Collected data entries
- - - - - - -
(** * Vibe-Automation: directory summaries, benefit parsing and chart data

    A shallow embedding of the three source files of the application:

    - [src/app.component.ts]: the actions [analyzeTask], [scanLocalProject]
      and [scanLearningFolder], [pickAndSummarizeDirectory],
      [generateDirectorySummary] and its inner [traverse];
    - the visualization component: [chartData],
      [parseBenefitToWeeklyHours], [truncateLabel] and what [createChart]
      computes from the data;
    - [src/services/gemini.service.ts]: the constructor, the three prompts
      and [generateSuggestions].

    Modelling choices.

    - A JavaScript string is a [string], the bytes of its UTF-8 form; a
      surrogate without its partner has the three bytes of its number.
      JavaScript counts UTF-16 code units: [length], [substring] and
      [trim] of [JsString] count and cut as it does, and remove the white
      space of Unicode; [Utf16] says what that means on code units and
      [JsStringFacts] proves that they do it. A search ([includes],
      [startsWith], [endsWith]) compares bytes, which finds in UTF-8 what
      it finds in UTF-16.
    - A JavaScript number is a binary64 [float] of the kernel; its
      operations are specified by [SpecFloat] through [FloatAxioms].
    - [throw], and a promise that rejects, is the [Threw] case of
      [outcome]; [await] of a promise that resolves is [Returned].
    - The handles of the File System Access API form a finite tree; what
      [getFile()], [text()] and the iteration of [values()] do, or throw, is
      part of the tree.
    - [JSON.parse], the model behind [generateContent], and of the
      JavaScript engine the conversion of a string or an object to a number
      and the message of a [TypeError] belong to the host: they are
      parameters.

    The definitions come first, the facts after them. *)

From Stdlib Require Import Bool Arith ZArith NArith Lia List String Ascii.
From Stdlib Require Import Floats Sorted Permutation.
From Stdlib Require Uint63.
Import ListNotations.

Local Open Scope list_scope.
Local Open Scope string_scope.

(** * Part I: the program *)

(** ** JavaScript string operations used by the sources *)

Module JsString.

(** The line feed written [\n] in the sources. *)
Definition nl : string := String (ascii_of_nat 10) "".

(** The triple backquote that delimits a file's content in the summary. *)
Definition fence : string :=
  let bq := ascii_of_nat 96 in String bq (String bq (String bq "")).

(** [s.repeat(n)] *)
Fixpoint repeat (s : string) (n : nat) : string :=
  match n with
  | O => ""
  | S k => s ++ repeat s k
  end.

(** [s.startsWith(p)] *)
Definition startsWith (s p : string) : bool := String.prefix p s.

(** [s.endsWith(suffix)] *)
Definition endsWith (s suffix : string) : bool :=
  let n := String.length s in
  let m := String.length suffix in
  (m <=? n)%nat && String.eqb (String.substring (n - m) m s) suffix.

(** [s.includes(k)] *)
Fixpoint includes (s k : string) : bool :=
  String.prefix k s ||
  match s with
  | EmptyString => false
  | String _ t => includes t k
  end.

(** [lines.join(sep)] *)
Definition join (sep : string) (lines : list string) : string :=
  String.concat sep lines.

(** *** Characters and code units

    A text is held as the bytes of its UTF-8 form. JavaScript counts in
    UTF-16 code units: [length], [substring] and [trim] below work on the
    characters of the text and count each as JavaScript does, one unit, or
    two for a character beyond U+FFFF (four bytes, a surrogate pair). *)

(** A byte [10xxxxxx], which continues a character. *)
Definition isContinuation (c : ascii) : bool :=
  (128 <=? N_of_ascii c)%N && (N_of_ascii c <? 192)%N.

(** The characters of a text: each is a first byte with the continuation
    bytes that follow it. *)
Fixpoint chars (s : string) : list string :=
  match s with
  | EmptyString => []
  | String c t =>
      match chars t with
      | String d u :: rest =>
          if isContinuation d then String c (String d u) :: rest
          else String c "" :: String d u :: rest
      | rest => String c "" :: rest
      end
  end.

(** The bytes of a code point. A surrogate that stands alone, which
    [substring] leaves when it cuts a pair, has the three bytes of its
    number. *)
Definition utf8 (cp : N) : string :=
  let byte := ascii_of_N in
  (if cp <? 128 then String (byte cp) ""
   else if cp <? 2048 then
     String (byte (192 + cp / 64)) (String (byte (128 + cp mod 64)) "")
   else if cp <? 65536 then
     String (byte (224 + cp / 4096))
       (String (byte (128 + cp / 64 mod 64)) (String (byte (128 + cp mod 64)) ""))
   else
     String (byte (240 + cp / 262144))
       (String (byte (128 + cp / 4096 mod 64))
          (String (byte (128 + cp / 64 mod 64))
             (String (byte (128 + cp mod 64)) ""))))%N.

(** The code point of a character. *)
Definition codePoint (ch : string) : N :=
  let n := N_of_ascii in
  match ch with
  | String a "" => n a
  | String a (String b "") => n a mod 32 * 64 + n b mod 64
  | String a (String b (String c "")) =>
      n a mod 16 * 4096 + n b mod 64 * 64 + n c mod 64
  | String a (String b (String c (String d ""))) =>
      n a mod 8 * 262144 + n b mod 64 * 4096 + n c mod 64 * 64 + n d mod 64
  | _ => 0
  end%N.

(** The code units of the character that a byte starts: a continuation
    byte is counted with its first byte, a first byte [11110xxx] starts a
    character of two units. *)
Definition units (c : ascii) : nat :=
  if isContinuation c then 0 else if (N_of_ascii c <? 240)%N then 1 else 2.

(** [s.length] *)
Fixpoint length (s : string) : nat :=
  match s with
  | EmptyString => 0
  | String c t => units c + length t
  end.

(** The two halves of a character of two units. *)
Definition highSurrogate (ch : string) : string :=
  utf8 (55296 + (codePoint ch - 65536) / 1024).

Definition lowSurrogate (ch : string) : string :=
  utf8 (56320 + (codePoint ch - 65536) mod 1024).

(** The first [count] code units of a list of characters. *)
Fixpoint take (count : nat) (cs : list string) : list string :=
  match cs with
  | [] => []
  | ch :: rest =>
      if (length ch <=? count)%nat then ch :: take (count - length ch) rest
      else match count with O => [] | S _ => [highSurrogate ch] end
  end.

(** What is left after the first [start] code units. *)
Fixpoint drop (start : nat) (cs : list string) {struct cs} : list string :=
  match start, cs with
  | O, _ => cs
  | _, [] => []
  | S _, ch :: rest =>
      if (length ch <=? start)%nat then drop (start - length ch) rest
      else lowSurrogate ch :: rest
  end.

(** [s.substring(start, end)]: the two positions are swapped when
    [end < start], and a position past the end of the text is its end. *)
Definition substring (start end_ : nat) (s : string) : string :=
  let from := Nat.min start end_ in
  let to := Nat.max start end_ in
  String.concat "" (take (to - from) (drop from (chars s))).

(** The code points that [trim] removes: WhiteSpace (tab, vertical tab,
    form feed, the space separators of Unicode, the byte order mark) and
    LineTerminator (line feed, carriage return, U+2028, U+2029). *)
Definition whiteSpace : list N :=
  [9; 11; 12; 32; 160; 5760; 8192; 8193; 8194; 8195; 8196; 8197; 8198; 8199;
   8200; 8201; 8202; 8239; 8287; 12288; 65279; 10; 13; 8232; 8233]%N.

Definition isWhiteSpace (ch : string) : bool :=
  existsb (fun cp => String.eqb ch (utf8 cp)) whiteSpace.

Fixpoint dropWhile {A : Type} (p : A -> bool) (l : list A) : list A :=
  match l with
  | [] => []
  | x :: rest => if p x then dropWhile p rest else l
  end.

Definition trimStart (s : string) : string :=
  String.concat "" (dropWhile isWhiteSpace (chars s)).

Definition trimEnd (s : string) : string :=
  String.concat "" (rev (dropWhile isWhiteSpace (rev (chars s)))).

(** [s.trim()] *)
Definition trim (s : string) : string := trimEnd (trimStart s).

(** The case mapping of [toLowerCase] on the letters A to Z; every other
    byte is kept. Beyond ASCII, [toLowerCase] gives an ASCII letter for two
    characters only: U+212A becomes k, and U+0130 becomes i followed by the
    combining dot U+0307. The sources search the lower-cased text for
    words without k in which another letter follows each i, so that what
    these searches find is what they find here. *)
Definition lowerChar (c : ascii) : ascii :=
  let n := nat_of_ascii c in
  if (65 <=? n)%nat && (n <=? 90)%nat then ascii_of_nat (n + 32) else c.

(** [s.toLowerCase()] *)
Fixpoint toLowerCase (s : string) : string :=
  match s with
  | EmptyString => ""
  | String c t => String (lowerChar c) (toLowerCase t)
  end.

End JsString.

(** ** A text as JavaScript holds it: UTF-16 code units

    The notions below say what the operations of [JsString] do in terms of
    code units; the facts about [JsString] are stated with them. *)

Module Utf16.
Import JsString.

(** The code units of a character: its code point, or a surrogate pair. *)
Definition unitsOf (ch : string) : list N :=
  let cp := codePoint ch in
  (if cp <? 65536 then [cp]
   else [55296 + (cp - 65536) / 1024; 56320 + (cp - 65536) mod 1024])%N.

Definition codeUnits (s : string) : list N := flat_map unitsOf (chars s).

(** A character is held by the bytes of its code point, and by no others,
    and is a code point of Unicode. *)
Definition canonical (ch : string) : bool :=
  String.eqb (utf8 (codePoint ch)) ch && (codePoint ch <=? 1114111)%N.

(** The bytes hold a text: every character is canonical. That includes a
    surrogate without its partner, in three bytes. *)
Definition wellFormed (s : string) : bool := forallb canonical (chars s).

(** A code unit that is white space or a line terminator of ECMAScript:
    U+0009 to U+000D, U+0020, U+00A0, U+1680, U+2000 to U+200A, U+2028,
    U+2029, U+202F, U+205F, U+3000 and U+FEFF. *)
Definition isWhiteSpaceUnit (u : N) : bool :=
  ((9 <=? u) && (u <=? 13) || (u =? 32) || (u =? 160) || (u =? 5760)
   || (8192 <=? u) && (u <=? 8202) || (u =? 8232) || (u =? 8233)
   || (u =? 8239) || (u =? 8287) || (u =? 12288) || (u =? 65279))%N.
- - - - - - -
WHAT THE TASK ASKS -
Copy out the range of lines above starting at the line with "JavaScript counts UTF-16" and ending at the line with "[JsStringFacts] proves that", exactly and including both.

SOLUTION FOR THIS EXERCISE -
      JavaScript counts UTF-16 code units: [length], [substring] and
      [trim] of [JsString] count and cut as it does, and remove the white
      space of Unicode; [Utf16] says what that means on code units and
      [JsStringFacts] proves that they do it. A search ([includes],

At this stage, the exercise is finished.